--- Information given Enclosed Below ---

(** * ckanserviceprovider.db: the transactional job-record store

    A shallow embedding of [ckanserviceprovider/db.py]: the three tables
    declared by [_init_jobs_table], [_init_metadata_table] and
    [_init_logs_table], the operations [add_pending_job],
    [mark_job_as_completed], [get_job], [_get_metadata] and [_get_logs],
    and the Python values and [json] functions they rely on. *)

From Stdlib Require Import ZArith NArith String Ascii List Lia.
From Stdlib Require Import DecimalString DecimalN DecimalFacts.
From stdpp Require Import base option gmap strings list fin_maps sorting.

Local Set Warnings "-register-all".

(** ** Python values *)

(** [datetime.datetime] (naive, as returned by [datetime.datetime.now()]). *)
Record datetime := DateTime {
  year : N; month : N; day : N;
  hour : N; minute : N; second : N; microsecond : N
}.

(** The Python values that flow through the module: [None], booleans,
    integers, unicode strings (code points below 256), datetimes, lists and
    dicts with string keys.  Floats are left out. *)
Inductive pyval :=
| PNone
| PBool (b : bool)
| PInt (z : Z)
| PStr (s : string)
| PDateTime (t : datetime)
| PList (l : list pyval)
| PDict (d : gmap string pyval).

(** Exceptions raised by the code paths of the module. *)
Inductive exn :=
| TypeError        (* json.dumps on a non-serializable value, json.loads on a non-string *)
| ValueError       (* json.loads on a text that is not JSON *)
| AttributeError   (* .items() on a value that is not a dict *)
| IntegrityError.  (* sqlalchemy.exc.IntegrityError: a primary key is already present *)

Inductive result (A : Type) :=
| Ok (a : A)
| Raise (e : exn).
Arguments Ok {A} a.
Arguments Raise {A} e.

Module Py.

Definition dquote : ascii := "034"%char.
Definition squote : ascii := "039"%char.
Definition backslash : ascii := "092"%char.

(** [bool(v)]: Python truthiness, as used by [if not data]. *)
Definition truthy (v : pyval) : bool :=
  match v with
  | PNone => false
  | PBool b => b
  | PInt z => negb (z =? 0)%Z
  | PStr s => negb (String.eqb s "")
  | PDateTime _ => true
  | PList l => match l with [] => false | _ => true end
  | PDict d => negb (bool_decide (d = ∅))
  end.

(** [isinstance(v, basestring)]. *)
Definition is_basestring (v : pyval) : bool :=
  match v with PStr _ => true | _ => false end.

(** Decimal digits of a natural number. *)
Definition digits (n : N) : string := NilEmpty.string_of_uint (N.to_uint n).

(** [str(z)] for an integer. *)
Definition str_int (z : Z) : string :=
  match z with
  | Z0 => "0"
  | Zpos p => digits (Npos p)
  | Zneg p => "-" +:+ digits (Npos p)
  end.

(** ["%0<w>d" % n]. *)
Definition zero_pad (w : nat) (n : N) : string :=
  let s := digits n in
  String.concat "" (replicate (w - String.length s) "0") +:+ s.

(** [t.isoformat(sep)]. *)
Definition isoformat_sep (sep : string) (t : datetime) : string :=
  zero_pad 4 (year t) +:+ "-" +:+ zero_pad 2 (month t) +:+ "-" +:+
  zero_pad 2 (day t) +:+ sep +:+
  zero_pad 2 (hour t) +:+ ":" +:+ zero_pad 2 (minute t) +:+ ":" +:+
  zero_pad 2 (second t) +:+
  (if (microsecond t =? 0)%N then "" else "." +:+ zero_pad 6 (microsecond t)).

Definition isoformat : datetime → string := isoformat_sep "T".

(** Lexicographic comparison of two datetimes (Python's [<=]). *)
Definition datetime_fields (t : datetime) : list N :=
  [year t; month t; day t; hour t; minute t; second t; microsecond t].

Fixpoint lex_leb (a b : list N) : bool :=
  match a, b with
  | [], _ => true
  | _ :: _, [] => false
  | x :: a', y :: b' =>
      if (x <? y)%N then true
      else if (y <? x)%N then false
      else lex_leb a' b'
  end.

Definition datetime_leb (a b : datetime) : bool :=
  lex_leb (datetime_fields a) (datetime_fields b).

Definition hex_digit (n : N) : ascii :=
  match String.get (N.to_nat n) "0123456789abcdef" with
  | Some c => c
  | None => "0"%char
  end.

Definition hex2 (n : N) : string :=
  String (hex_digit (n / 16)) (String (hex_digit (n mod 16)) "").

(** [repr] of a unicode string (CPython 2): [u'...'], with the double quote
    as delimiter when the text holds a single quote and no double quote. *)
Fixpoint string_mem (c : ascii) (s : string) : bool :=
  match s with
  | EmptyString => false
  | String c' r => if Ascii.eqb c c' then true else string_mem c r
  end.

Definition repr_char (q c : ascii) : string :=
  let n := N_of_ascii c in
  if Ascii.eqb c q || Ascii.eqb c backslash then String backslash (String c "")
  else if (n =? 9)%N then String backslash "t"
  else if (n =? 10)%N then String backslash "n"
  else if (n =? 13)%N then String backslash "r"
  else if (n <? 32)%N || (127 <=? n)%N then String backslash ("x" +:+ hex2 n)
  else String c "".

Fixpoint repr_chars (q : ascii) (s : string) : string :=
  match s with
  | EmptyString => ""
  | String c r => repr_char q c +:+ repr_chars q r
  end.

Definition repr_unicode (s : string) : string :=
  let q := if string_mem squote s && negb (string_mem dquote s)
           then dquote else squote in
  "u" +:+ String q (repr_chars q s) +:+ String q "".

(** [repr] of a datetime. *)
Definition repr_datetime (t : datetime) : string :=
  "datetime.datetime(" +:+ digits (year t) +:+ ", " +:+ digits (month t) +:+
  ", " +:+ digits (day t) +:+ ", " +:+ digits (hour t) +:+ ", " +:+
  digits (minute t) +:+
  (if (microsecond t =? 0)%N
   then (if (second t =? 0)%N then "" else ", " +:+ digits (second t))
   else ", " +:+ digits (second t) +:+ ", " +:+ digits (microsecond t)) +:+
  ")".

(** [repr(v)] (CPython 2, 64-bit: integers outside the machine range are
    longs and print with an [L]). *)
Fixpoint repr (v : pyval) : string :=
  match v with
  | PNone => "None"
  | PBool b => if b then "True" else "False"
  | PInt z =>
      if ((- 2 ^ 63 <=? z) && (z <? 2 ^ 63))%Z then str_int z
      else str_int z +:+ "L"
  | PStr s => repr_unicode s
  | PDateTime t => repr_datetime t
  | PList l => "[" +:+ String.concat ", " (repr <$> l) +:+ "]"
  | PDict d =>
      "{" +:+
      String.concat ", "
        ((λ kv : string * string, repr_unicode kv.1 +:+ ": " +:+ kv.2)
           <$> map_to_list (repr <$> d)) +:+
      "}"
  end.

(** [unicode(v)]: the text itself for a string, [str(v)] otherwise. *)
Definition unicode (v : pyval) : string :=
  match v with
  | PStr s => s
  | PInt z => str_int z
  | PDateTime t => isoformat_sep " " t
  | _ => repr v
  end.

End Py.

(** ** The [json] module *)

Module Json.
Import Py.

(** *** [json.dumps] (default options: [ensure_ascii], separators [", "]
    and [": "]) *)

(** One character of [encode_basestring_ascii]: the characters from the
    space to the tilde stand for themselves, except the double quote and
    the backslash; the others are escaped. *)
Definition escape_char (c : ascii) : string :=
  let n := N_of_ascii c in
  if Ascii.eqb c dquote then String backslash (String dquote "")
  else if Ascii.eqb c backslash then String backslash (String backslash "")
  else if (n =? 8)%N then String backslash "b"
  else if (n =? 12)%N then String backslash "f"
  else if (n =? 10)%N then String backslash "n"
  else if (n =? 13)%N then String backslash "r"
  else if (n =? 9)%N then String backslash "t"
  else if (32 <=? n)%N && (n <=? 126)%N then String c ""
  else String backslash ("u00" +:+ hex2 n).

Fixpoint escape (s : string) : string :=
  match s with
  | EmptyString => ""
  | String c r => escape_char c +:+ escape r
  end.

Definition encode_basestring_ascii (s : string) : string :=
  String dquote (escape s +:+ String dquote "").

(** The values [json.dumps] accepts: anything without a datetime inside. *)
Fixpoint encodable (v : pyval) : bool :=
  match v with
  | PDateTime _ => false
  | PList l => forallb encodable l
  | PDict d => forallb snd (map_to_list (encodable <$> d))
  | _ => true
  end.

Definition member_text (kv : string * string) : string :=
  encode_basestring_ascii kv.1 +:+ ": " +:+ kv.2.

(** The text [json.dumps] produces for an encodable value (a datetime has
    none: [dumps] raises before any text is produced). *)
Fixpoint text (v : pyval) : string :=
  match v with
  | PNone => "null"
  | PBool b => if b then "true" else "false"
  | PInt z => str_int z
  | PStr s => encode_basestring_ascii s
  | PDateTime _ => ""
  | PList l => "[" +:+ String.concat ", " (text <$> l) +:+ "]"
  | PDict d =>
      "{" +:+ String.concat ", " (member_text <$> map_to_list (text <$> d))
      +:+ "}"
  end.

(** [json.dumps(v)]: [TypeError] when [v] is not JSON serializable. *)
Definition dumps (v : pyval) : result string :=
  if encodable v then Ok (text v) else Raise TypeError.

(** *** [json.loads] *)

Definition is_ws (c : ascii) : bool :=
  let n := N_of_ascii c in
  (n =? 32)%N || (n =? 9)%N || (n =? 10)%N || (n =? 13)%N.

Fixpoint skip_ws (s : string) : string :=
  match s with
  | EmptyString => ""
  | String c r => if is_ws c then skip_ws r else s
  end.

Definition hex_value (c : ascii) : option N :=
  let n := N_of_ascii c in
  if (48 <=? n)%N && (n <=? 57)%N then Some (n - 48)%N
  else if (97 <=? n)%N && (n <=? 102)%N then Some (n - 87)%N
  else if (65 <=? n)%N && (n <=? 70)%N then Some (n - 55)%N
  else None.

(** The decoder's table of one-letter escapes. *)
Definition unescape (c : ascii) : option ascii :=
  if Ascii.eqb c dquote then Some dquote
  else if Ascii.eqb c backslash then Some backslash
  else if Ascii.eqb c "/" then Some "/"%char
  else if Ascii.eqb c "b" then Some "008"%char
  else if Ascii.eqb c "f" then Some "012"%char
  else if Ascii.eqb c "n" then Some "010"%char
  else if Ascii.eqb c "r" then Some "013"%char
  else if Ascii.eqb c "t" then Some "009"%char
  else None.

(** [scanstring]: the text after an opening double quote, up to the closing
    one.  Control characters are refused (strict mode); a [\u] escape of a
    code point above 255 has no value in this model. *)
Fixpoint scanstring (s : string) : option (string * string) :=
  match s with
  | EmptyString => None
  | String c r =>
      if Ascii.eqb c dquote then Some ("", r)
      else if Ascii.eqb c backslash then
        match r with
        | EmptyString => None
        | String e r1 =>
            if Ascii.eqb e "u" then
              match r1 with
              | String h1 (String h2 (String h3 (String h4 r2))) =>
                  a ← hex_value h1; b ← hex_value h2;
                  c ← hex_value h3; d ← hex_value h4;
                  if (a =? 0)%N && (b =? 0)%N then
                    '(x, r') ← scanstring r2;
                    Some (String (ascii_of_N (c * 16 + d)) x, r')
                  else None
              | _ => None
              end
            else
              ch ← unescape e;
              '(x, r') ← scanstring r1;
              Some (String ch x, r')
        end
      else if (N_of_ascii c <? 32)%N then None
      else '(x, r') ← scanstring r; Some (String c x, r')
  end.

Definition digit_of_char (c : ascii) : option (Decimal.uint → Decimal.uint) :=
  match N_of_ascii c with
  | 48%N => Some Decimal.D0 | 49%N => Some Decimal.D1
  | 50%N => Some Decimal.D2 | 51%N => Some Decimal.D3
  | 52%N => Some Decimal.D4 | 53%N => Some Decimal.D5
  | 54%N => Some Decimal.D6 | 55%N => Some Decimal.D7
  | 56%N => Some Decimal.D8 | 57%N => Some Decimal.D9
  | _ => None
  end.

Fixpoint read_digits (s : string) : Decimal.uint * string :=
  match s with
  | EmptyString => (Decimal.Nil, "")
  | String c r =>
      match digit_of_char c with
      | Some D => let '(d, r') := read_digits r in (D d, r')
      | None => (Decimal.Nil, s)
      end
  end.

(** A run of digits without a superfluous leading zero. *)
Definition scan_nat (s : string) : option (N * string) :=
  let '(d, r) := read_digits s in
  if Decimal.uint_beq (Decimal.unorm d) d then Some (N.of_uint d, r)
  else None.

Fixpoint strip_prefix (p s : string) : option string :=
  match p, s with
  | EmptyString, _ => Some s
  | String a p', String b s' => if Ascii.eqb a b then strip_prefix p' s' else None
  | String _ _, EmptyString => None
  end.

(** An integer literal; fractions and exponents (floats) have no value in
    this model. *)
Definition scan_number (s : string) : option (pyval * string) :=
  match strip_prefix "-" s with
  | Some r => '(n, r') ← scan_nat r; Some (PInt (- Z.of_N n), r')
  | None => '(n, r') ← scan_nat s; Some (PInt (Z.of_N n), r')
  end.

(** [dict(pairs)]: a later pair overrides an earlier one. *)
Definition dict_of_pairs (l : list (string * pyval)) : gmap string pyval :=
  foldl (λ d kv, <[kv.1 := kv.2]> d) ∅ l.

--- End of Enclosed Information given ---

Work to complete →
Transcribe the lines from the first line of the records through the line that contains "From Stdlib Require Import ZArith", both included, and add nothing else.

Exercise answer →
(** * ckanserviceprovider.db: the transactional job-record store

    A shallow embedding of [ckanserviceprovider/db.py]: the three tables
    declared by [_init_jobs_table], [_init_metadata_table] and
    [_init_logs_table], the operations [add_pending_job],
    [mark_job_as_completed], [get_job], [_get_metadata] and [_get_logs],
    and the Python values and [json] functions they rely on. *)

From Stdlib Require Import ZArith NArith String Ascii List Lia.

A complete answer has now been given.